ABOUT THIS EXERCISE => Using the listing, copy each whole line that features "asks".

MATERIAL PROVIDED =>

=== Begin Enclosure ===

Lemma remainder_not_marketable_witness :
  add_order (mkBook [(Num 95, [mkOrder 9 (Num 95) 4 Buy])]
            [(Num 100, [mkOrder 1 (Num 100) 5 Sell; mkOrder 2 (Num 100) 3 Sell]);
             (Num 105, [mkOrder 4 (Num 105) 6 Sell])])
            (mkOrder 7 (Num 102) 10 Buy) =
  Completed (mkBook [(Num 95, [mkOrder 9 (Num 95) 4 Buy]); (Num 102, [mkOrder 7 (Num 102) 2 Buy])]
            [(Num 105, [mkOrder 4 (Num 105) 6 Sell])])
            [mkTrade (Num 100) 5 1 7; mkTrade (Num 100) 3 2 7] /\
  (traded_total [mkTrade (Num 100) 5 1 7; mkTrade (Num 100) 3 2 7] < 10)%N /\
  bid_stopped [(Num 105, [mkOrder 4 (Num 105) 6 Sell])] (Num 102).
Proof.
  split; [reflexivity|]; split; [reflexivity|].
  exact (remainder_not_marketable (mkBook [(Num 95, [mkOrder 9 (Num 95) 4 Buy])]
            [(Num 100, [mkOrder 1 (Num 100) 5 Sell; mkOrder 2 (Num 100) 3 Sell]);
             (Num 105, [mkOrder 4 (Num 105) 6 Sell])])
           (mkOrder 7 (Num 102) 10 Buy) (mkBook [(Num 95, [mkOrder 9 (Num 95) 4 Buy]); (Num 102, [mkOrder 7 (Num 102) 2 Buy])]
            [(Num 105, [mkOrder 4 (Num 105) 6 Sell])])
           [mkTrade (Num 100) 5 1 7; mkTrade (Num 100) 3 2 7] eq_refl eq_refl).
Defined.

Lemma remainder_rests_at_back_witness :
  book_ok (mkBook [(Num 95, [mkOrder 9 (Num 95) 4 Buy])]
            [(Num 100, [mkOrder 1 (Num 100) 5 Sell; mkOrder 2 (Num 100) 3 Sell]);
             (Num 105, [mkOrder 4 (Num 105) 6 Sell])]) /\
  add_order (mkBook [(Num 95, [mkOrder 9 (Num 95) 4 Buy])]
            [(Num 100, [mkOrder 1 (Num 100) 5 Sell; mkOrder 2 (Num 100) 3 Sell]);
             (Num 105, [mkOrder 4 (Num 105) 6 Sell])])
            (mkOrder 7 (Num 102) 10 Buy) =
  Completed (mkBook [(Num 95, [mkOrder 9 (Num 95) 4 Buy]); (Num 102, [mkOrder 7 (Num 102) 2 Buy])]
            [(Num 105, [mkOrder 4 (Num 105) 6 Sell])])
            [mkTrade (Num 100) 5 1 7; mkTrade (Num 100) 3 2 7] /\
  level_of (bids (mkBook [(Num 95, [mkOrder 9 (Num 95) 4 Buy]); (Num 102, [mkOrder 7 (Num 102) 2 Buy])]
            [(Num 105, [mkOrder 4 (Num 105) 6 Sell])])) (Num 102) =
  [mkOrder 7 (Num 102) 2 Buy] /\
  level_of (bids (mkBook [(Num 95, [mkOrder 9 (Num 95) 4 Buy]); (Num 102, [mkOrder 7 (Num 102) 2 Buy])]
            [(Num 105, [mkOrder 4 (Num 105) 6 Sell])])) (Num 95) =
  [mkOrder 9 (Num 95) 4 Buy].
Proof.
  assert (Hok : book_ok (mkBook [(Num 95, [mkOrder 9 (Num 95) 4 Buy])]
            [(Num 100, [mkOrder 1 (Num 100) 5 Sell; mkOrder 2 (Num 100) 3 Sell]);
             (Num 105, [mkOrder 4 (Num 105) 6 Sell])])) by book_ok_tac.
  pose proof (remainder_rests_at_back (mkBook [(Num 95, [mkOrder 9 (Num 95) 4 Buy])]
            [(Num 100, [mkOrder 1 (Num 100) 5 Sell; mkOrder 2 (Num 100) 3 Sell]);
             (Num 105, [mkOrder 4 (Num 105) 6 Sell])])
                (mkOrder 7 (Num 102) 10 Buy) (mkBook [(Num 95, [mkOrder 9 (Num 95) 4 Buy]); (Num 102, [mkOrder 7 (Num 102) 2 Buy])]
            [(Num 105, [mkOrder 4 (Num 105) 6 Sell])])
                [mkTrade (Num 100) 5 1 7; mkTrade (Num 100) 3 2 7] Hok eq_refl) as (_ & H2 & H3).
  split; [exact Hok|]; split; [reflexivity|]; split.
  - exact (H2 eq_refl).
  - exact (H3 (Num 95) ltac:(discriminate)).
Defined.

Lemma add_order_consumes_in_priority_witness :
  book_ok (mkBook [(Num 95, [mkOrder 9 (Num 95) 4 Buy])]
            [(Num 100, [mkOrder 1 (Num 100) 5 Sell; mkOrder 2 (Num 100) 3 Sell]);
             (Num 105, [mkOrder 4 (Num 105) 6 Sell])]) /\
  add_order (mkBook [(Num 95, [mkOrder 9 (Num 95) 4 Buy])]
            [(Num 100, [mkOrder 1 (Num 100) 5 Sell; mkOrder 2 (Num 100) 3 Sell]);
             (Num 105, [mkOrder 4 (Num 105) 6 Sell])])
            (mkOrder 7 (Num 105) 10 Buy) =
  Completed (mkBook [(Num 95, [mkOrder 9 (Num 95) 4 Buy])] [(Num 105, [mkOrder 4 (Num 105) 4 Sell])])
            [mkTrade (Num 100) 5 1 7; mkTrade (Num 100) 3 2 7; mkTrade (Num 105) 2 4 7] /\
  consumed (side_orders (asks (mkBook [(Num 95, [mkOrder 9 (Num 95) 4 Buy])]
            [(Num 100, [mkOrder 1 (Num 100) 5 Sell; mkOrder 2 (Num 100) 3 Sell]);
             (Num 105, [mkOrder 4 (Num 105) 6 Sell])])))
           (side_orders (asks (mkBook [(Num 95, [mkOrder 9 (Num 95) 4 Buy])] [(Num 105, [mkOrder 4 (Num 105) 4 Sell])])))
           [mkTrade (Num 100) 5 1 7; mkTrade (Num 100) 3 2 7; mkTrade (Num 105) 2 4 7].
Proof.
  assert (Hok : book_ok (mkBook [(Num 95, [mkOrder 9 (Num 95) 4 Buy])]
            [(Num 100, [mkOrder 1 (Num 100) 5 Sell; mkOrder 2 (Num 100) 3 Sell]);
             (Num 105, [mkOrder 4 (Num 105) 6 Sell])])) by book_ok_tac.
  split; [exact Hok|]; split; [reflexivity|].
  exact (add_order_consumes_in_priority (mkBook [(Num 95, [mkOrder 9 (Num 95) 4 Buy])]
            [(Num 100, [mkOrder 1 (Num 100) 5 Sell; mkOrder 2 (Num 100) 3 Sell]);
             (Num 105, [mkOrder 4 (Num 105) 6 Sell])])
           (mkOrder 7 (Num 105) 10 Buy) (mkBook [(Num 95, [mkOrder 9 (Num 95) 4 Buy])] [(Num 105, [mkOrder 4 (Num 105) 4 Sell])])
           [mkTrade (Num 100) 5 1 7; mkTrade (Num 100) 3 2 7; mkTrade (Num 105) 2 4 7] Hok eq_refl).
Defined.

Lemma trades_bounded_by_resting_witness :
  book_ok (mkBook [(Num 95, [mkOrder 9 (Num 95) 4 Buy])]
            [(Num 100, [mkOrder 1 (Num 100) 5 Sell; mkOrder 2 (Num 100) 3 Sell]);
             (Num 105, [mkOrder 4 (Num 105) 6 Sell])]) /\
  add_order (mkBook [(Num 95, [mkOrder 9 (Num 95) 4 Buy])]
            [(Num 100, [mkOrder 1 (Num 100) 5 Sell; mkOrder 2 (Num 100) 3 Sell]);
             (Num 105, [mkOrder 4 (Num 105) 6 Sell])])
            (mkOrder 7 (Num 105) 10 Buy) =
  Completed (mkBook [(Num 95, [mkOrder 9 (Num 95) 4 Buy])] [(Num 105, [mkOrder 4 (Num 105) 4 Sell])])
            [mkTrade (Num 100) 5 1 7; mkTrade (Num 100) 3 2 7; mkTrade (Num 105) 2 4 7] /\
  (length [mkTrade (Num 100) 5 1 7; mkTrade (Num 100) 3 2 7; mkTrade (Num 105) 2 4 7] <=
   count_orders (asks (mkBook [(Num 95, [mkOrder 9 (Num 95) 4 Buy])]
            [(Num 100, [mkOrder 1 (Num 100) 5 Sell; mkOrder 2 (Num 100) 3 Sell]);
             (Num 105, [mkOrder 4 (Num 105) 6 Sell])])))%nat.
Proof.
  assert (Hok : book_ok (mkBook [(Num 95, [mkOrder 9 (Num 95) 4 Buy])]
            [(Num 100, [mkOrder 1 (Num 100) 5 Sell; mkOrder 2 (Num 100) 3 Sell]);
             (Num 105, [mkOrder 4 (Num 105) 6 Sell])])) by book_ok_tac.
  split; [exact Hok|]; split; [reflexivity|].
  exact (trades_bounded_by_resting (mkBook [(Num 95, [mkOrder 9 (Num 95) 4 Buy])]
            [(Num 100, [mkOrder 1 (Num 100) 5 Sell; mkOrder 2 (Num 100) 3 Sell]);
             (Num 105, [mkOrder 4 (Num 105) 6 Sell])])
           (mkOrder 7 (Num 105) 10 Buy) (mkBook [(Num 95, [mkOrder 9 (Num 95) 4 Buy])] [(Num 105, [mkOrder 4 (Num 105) 4 Sell])])
           [mkTrade (Num 100) 5 1 7; mkTrade (Num 100) 3 2 7; mkTrade (Num 105) 2 4 7] Hok eq_refl).
Defined.

Lemma trade_prices_monotone_witness :
  book_ok (mkBook [(Num 95, [mkOrder 9 (Num 95) 4 Buy])]
            [(Num 100, [mkOrder 1 (Num 100) 5 Sell; mkOrder 2 (Num 100) 3 Sell]);
             (Num 105, [mkOrder 4 (Num 105) 6 Sell])]) /\
  add_order (mkBook [(Num 95, [mkOrder 9 (Num 95) 4 Buy])]
            [(Num 100, [mkOrder 1 (Num 100) 5 Sell; mkOrder 2 (Num 100) 3 Sell]);
             (Num 105, [mkOrder 4 (Num 105) 6 Sell])])
            (mkOrder 7 (Num 105) 10 Buy) =
  Completed (mkBook [(Num 95, [mkOrder 9 (Num 95) 4 Buy])] [(Num 105, [mkOrder 4 (Num 105) 4 Sell])])
            [mkTrade (Num 100) 5 1 7; mkTrade (Num 100) 3 2 7; mkTrade (Num 105) 2 4 7] /\
  Sorted (fun x y => of_cmp x y <> Gt) [Num 100; Num 100; Num 105].
Proof.
  assert (Hok : book_ok (mkBook [(Num 95, [mkOrder 9 (Num 95) 4 Buy])]
            [(Num 100, [mkOrder 1 (Num 100) 5 Sell; mkOrder 2 (Num 100) 3 Sell]);
             (Num 105, [mkOrder 4 (Num 105) 6 Sell])])) by book_ok_tac.
  split; [exact Hok|]; split; [reflexivity|].
  exact (proj2 (trade_prices_monotone (mkBook [(Num 95, [mkOrder 9 (Num 95) 4 Buy])]
            [(Num 100, [mkOrder 1 (Num 100) 5 Sell; mkOrder 2 (Num 100) 3 Sell]);
             (Num 105, [mkOrder 4 (Num 105) 6 Sell])])
                  (mkOrder 7 (Num 105) 10 Buy) (mkBook [(Num 95, [mkOrder 9 (Num 95) 4 Buy])] [(Num 105, [mkOrder 4 (Num 105) 4 Sell])])
                  [mkTrade (Num 100) 5 1 7; mkTrade (Num 100) 3 2 7; mkTrade (Num 105) 2 4 7] Hok eq_refl)).
Defined.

=== End Enclosure ===

RESPONSE TO THE TASK =>
  consumed (side_orders (asks (mkBook [(Num 95, [mkOrder 9 (Num 95) 4 Buy])]
           (side_orders (asks (mkBook [(Num 95, [mkOrder 9 (Num 95) 4 Buy])] [(Num 105, [mkOrder 4 (Num 105) 4 Sell])])))
   count_orders (asks (mkBook [(Num 95, [mkOrder 9 (Num 95) 4 Buy])]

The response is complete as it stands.